In Moscow, organisers said up to 100,000 people gathered for a permitted rally against the government-backed reform, which is currently going through parliament. However, reporters put the turnout much lower at around 10,000. Protests took place in dozens of cities and towns in far eastern Russia, Siberia and western Russia.
Around 1,200 people protested in the Siberian city of Novosibirsk, TASS state news agency reported, citing city hall.
Demonstrators in Moscow chanted "Pension-off Putin!" and carried banners with slogans including "We want to live on our pensions and not die at work." In Russia’s second largest city of Saint Petersburg, around 1,000 people took part in a Communist rally, with some waving red flags and holding portraits of Stalin.
The rare show of public opposition to a reform backed by President Vladimir Putin’s ruling party has seen 2.9 million sign a protest petition and the often compliant Communist Party vote against it.

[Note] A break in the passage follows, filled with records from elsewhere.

(* ===== verification/Downloader.v ===== *)
(** * The block downloader

    net/p2p/sync/block_downloader.rs: the periodic rounds that ask for headers, hand
    out the missing blocks to the peers and connect what has arrived. *)

From S2P Require Import Prelude Wire Hash Transaction Block Chainstate Node P2P AddrMan Sync PeerTable Peers.

Definition BLOCK_DOWNLOAD_WINDOW : Z := 8192.
Definition MAX_BLOCKS_IN_TRANSIT_PER_PEER : nat := 64.
Definition BLOCK_REQUEST_TIMEOUT : Z := from_secs 30.
Definition STALL_SECONDS : Z := 60.
Definition BLACKLIST_CLEAR_BLOCKS : Z := 500.
Definition NO_PROGRESS_SECONDS : Z := 120.
Definition NODE_NETWORK : Z := 1.
Definition NODE_NETWORK_WITNESS : Z := 9.

(** ** Choosing the blocks for a peer *)

(** The loop over the window: blocks nobody is asked for and this peer may deliver. *)
Fixpoint choose (s : SyncManager) (peer : SocketAddr) (capacity : nat) (assigned : gset BlockHash) (missing : list BlockHash)
    : list BlockHash * gset BlockHash :=
  match missing, capacity with
  | [], _ => ([], assigned)
  | _, O => ([], assigned)
  | hash :: missing, S rest =>
    if negb (is_block_in_flight s hash) && negb (bool_decide (hash ∈ assigned)) && can_peer_download_block s hash peer
    then let '(to_request, assigned) := choose s peer rest ({[hash]} ∪ assigned) missing in (hash :: to_request, assigned)
    else choose s peer capacity assigned missing
  end.

(** [b_height + 1 + offset as u32], the offset being the block's place in the window. *)
Definition block_height_in (b_height : Z) (missing : list BlockHash) (hash : BlockHash) : Z :=
  let offset := match list_find (fun r => r = hash) missing with Some (i, _) => i | None => 0%nat end in
  wrap_u 32 (b_height + 1 + wrap_u 32 (Z.of_nat offset)).
Definition get_data (hashes : list BlockHash) : Message := MGetData (mkGetData (map (mkInvVector InvWitnessBlock) hashes)).

Section Downloader.
Context {C : Type} {SP : SyncProvider C} {HO : HashOrder}.

(** ** Headers *)

(** The peers that are not cooling down; each question prunes the cooldowns. *)
Fixpoint sync_peers (now : SocketAddr -> Z) (l : list NodeHandle) (s : SyncManager) : list NodeHandle * SyncManager :=
  match l with
  | [] => ([], s)
  | h :: l =>
    let '(can, s) := can_peer_sync_headers (now (nh_addr h)) (nh_addr h) s in
    let '(hs, s) := sync_peers now l s in
    (if can then h :: hs else hs, s)
  end.
Definition highest_peer (s : SyncManager) (l : list NodeHandle) : option NodeHandle :=
  fold_left (fun best h =>
    match best with
    | Some b => if get_peer_height s (nh_addr b) <=? get_peer_height s (nh_addr h) then Some h else Some b
    | None => Some h
    end) l None.

Definition drop_peer (addr : SocketAddr) : NetM C unit :=
  _ ← on_table (remove_peer addr); on_sync (on_peer_disconnect addr).

Definition coordinate_headers (env : NetEnv) : NetM C unit :=
  s ← gets n_sync;
  if negb (is_ibd (wall env) s) then mret tt else
  t ← gets n_table;
  peers ← ask_sync (sync_peers (peer_clock env) (get_peers t (Some NODE_NETWORK)));
  match highest_peer s peers with
  | None => mret tt
  | Some peer =>
    let peer_height := get_peer_height s (nh_addr peer) in
    if (0 <? peer_height) && (peer_height <=? sm_headers_height s) then mret tt else
    began ← ask_sync (try_begin_header_request (readings env) (nh_addr peer) (sm_headers_tip s) (sm_headers_height s) HEADER_REQUEST_TIMEOUT);
    if negb began then mret tt else
    locator ← gets (fun n => sp_get_block_locator (n_chain n) (sm_headers_tip s));
    sent ← send env (nh_addr peer) (get_headers locator);
    when (negb sent)
      (_ ← on_sync (finish_header_request (nh_addr peer)); drop_peer (nh_addr peer))
  end.

(** ** Blocks *)

(** A block that is stalled although requests are pruned first. *)
Definition check_bottleneck (env : NetEnv) : NetM C unit :=
  b ← gets (fun n => get_bottleneck_info (instant env) (n_sync n));
  match b with
  | Some (hash, peer_addr, duration) =>
    when (STALL_SECONDS <=? duration)
      (_ ← on_sync (record_block_stumble hash peer_addr);
       _ ← tell_table (record_misbehavior (ban_clock env) peer_addr 5);
       on_sync (mark_block_received hash))
  | None => mret tt
  end.

Definition clear_blacklist_on_progress (b_height : Z) : NetM C unit :=
  p ← gets n_progress;
  when (BLACKLIST_CLEAR_BLOCKS <=? Z.max 0 (b_height - last_blacklist_clear_height p))
    (_ ← on_sync clear_blacklist;
     change (set_progress (mkDownloadProgress (last_activation_progress p) (last_tip_height p) b_height))).

(** The stall breaker. *)
Definition break_stall (env : NetEnv) (h_height b_height : Z) : NetM C unit :=
  p ← gets n_progress;
  if last_tip_height p <? b_height
  then change (set_progress (mkDownloadProgress (wall env) b_height (last_blacklist_clear_height p)))
  else
    when ((b_height <? h_height) && (NO_PROGRESS_SECONDS <? Z.max 0 (wall env - last_activation_progress p)))
      (_ ← on_sync clear_in_flight;
       _ ← on_sync clear_blacklist;
       change (set_progress (mkDownloadProgress (wall env) (last_tip_height p) (last_blacklist_clear_height p)))).

(** The request to one peer. *)
Definition request_blocks (env : NetEnv) (b_height : Z) (missing : list BlockHash) (addr : SocketAddr) (to_request : list BlockHash) : NetM C unit :=
  _ ← each (fun hash => on_sync (mark_block_in_flight (flight_clock env hash) hash addr (block_height_in b_height missing hash))) to_request;
  sent ← send env addr (get_data to_request);
  when (negb sent)
    (_ ← each (fun hash => on_sync (mark_block_received hash)) to_request; drop_peer addr).

(** One peer's turn; the blocks assigned so far. *)
Definition serve_peer (env : NetEnv) (b_height : Z) (missing : list BlockHash) (assigned : gset BlockHash) (addr : SocketAddr) : NetM C (gset BlockHash) :=
  s ← gets n_sync;
  let load := get_peer_workload s addr in
  if (MAX_BLOCKS_IN_TRANSIT_PER_PEER <=? load)%nat then mret assigned else
  let '(to_request, assigned) := choose s addr (MAX_BLOCKS_IN_TRANSIT_PER_PEER - load) assigned missing in
  _ ← when (negb (length to_request =? 0)%nat) (request_blocks env b_height missing addr to_request);
  mret assigned.
Fixpoint assign (env : NetEnv) (b_height : Z) (missing : list BlockHash) (assigned : gset BlockHash) (peers : list NodeHandle) : NetM C unit :=
  match peers with
  | [] => mret tt
  | peer :: peers =>
    assigned ← serve_peer env b_height missing assigned (nh_addr peer);
    assign env b_height missing assigned peers
  end.

Definition download_peers (t : PeerTable) : list NodeHandle :=
  match get_peers t (Some NODE_NETWORK_WITNESS) with [] => get_peers t (Some NODE_NETWORK) | l => l end.

(** Everything up to the assignment: the height of the chain, the missing blocks of the
    window and the peers to ask, unless there is nothing to do. *)
Definition prepare_round (env : NetEnv) : NetM C (option (Z * list BlockHash * list NodeHandle)) :=
  _ ← on_sync recalculate_workloads;
  _ ← ask_sync (prune_timeouts (prune_clock env) BLOCK_REQUEST_TIMEOUT);
  _ ← check_bottleneck env;
  s ← gets n_sync;
  '(blocks_tip_hash, b_height) ← gets (fun n => sp_get_blocks_tip (n_chain n));
  _ ← clear_blacklist_on_progress b_height;
  if bool_decide (sm_headers_tip s = blocks_tip_hash) then mret None else
  if bool_decide (sm_headers_tip s = ZERO_HASH) then mret None else
  _ ← break_stall env (sm_headers_height s) b_height;
  missing ← gets (fun n => sp_get_next_block_hashes (n_chain n) b_height (Z.to_nat BLOCK_DOWNLOAD_WINDOW));
  match missing with
  | [] => mret None
  | _ => t ← gets n_table; mret (Some (b_height, missing, download_peers t))
  end.

Definition coordinate_downloads (env : NetEnv) : NetM C unit :=
  r ← prepare_round env;
  match r with
  | None => mret tt
  | Some (b_height, missing, peers) => assign env b_height missing ∅ peers
  end.

(** The connector task. *)
Definition connector_tick (env : NetEnv) : NetM C unit :=
  '(tip_hash, tip_height) ← gets (fun n => sp_get_blocks_tip (n_chain n));
  _ ← on_sync (update_blocks_tip tip_hash tip_height);
  n ← gets id;
  when (is_ibd (wall env) (n_sync n) || sp_has_next_block_on_disk (n_chain n) tip_height)
    (ask_chain (fun c => (tt, sp_activate_best_chain (ne_chain env) c))).
End Downloader.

Putin, who did not mention the issue ahead of his re-election in March and had previously vowed not to raise the pension age, has seen public trust in his presidency fall to 64 percent this month, down from 80 percent in May, according to VTsIOM state pollster.
"Many believed Putin when he said there would be no pension reform. It turns out that was demagoguery. I’m very disappointed in him," protester Irina Ivanova, 49, told AFP in Saint Petersburg.
The draft law calls for the pension age to be gradually raised to 63 for women and 65 for men, up from the current Soviet-era norms of 55 for women and 60 for men. Putin last week said he disliked the idea of raising the pension age but that doing nothing was not an option, insisting "we will have to take some crucial decisions".
"Tens of thousands have gathered here to say no to this pension reform," Communist Party leader Gennady Zyuganov told the Moscow rally. "This is a blow to every citizen in our country."
Those who oppose the reform argue that many Russians, particularly men, will not live to enjoy their pensions. Currently, Russian men on average die in their early 60s, Zyuganov said, and "they will all get their pension in their coffins".
In addition, many Russians say that employers are reluctant to hire older people. "How will we live? I don’t know. They don’t hire anyone over 50," said 59-year-old Galina Nikiforova in Saint Petersburg.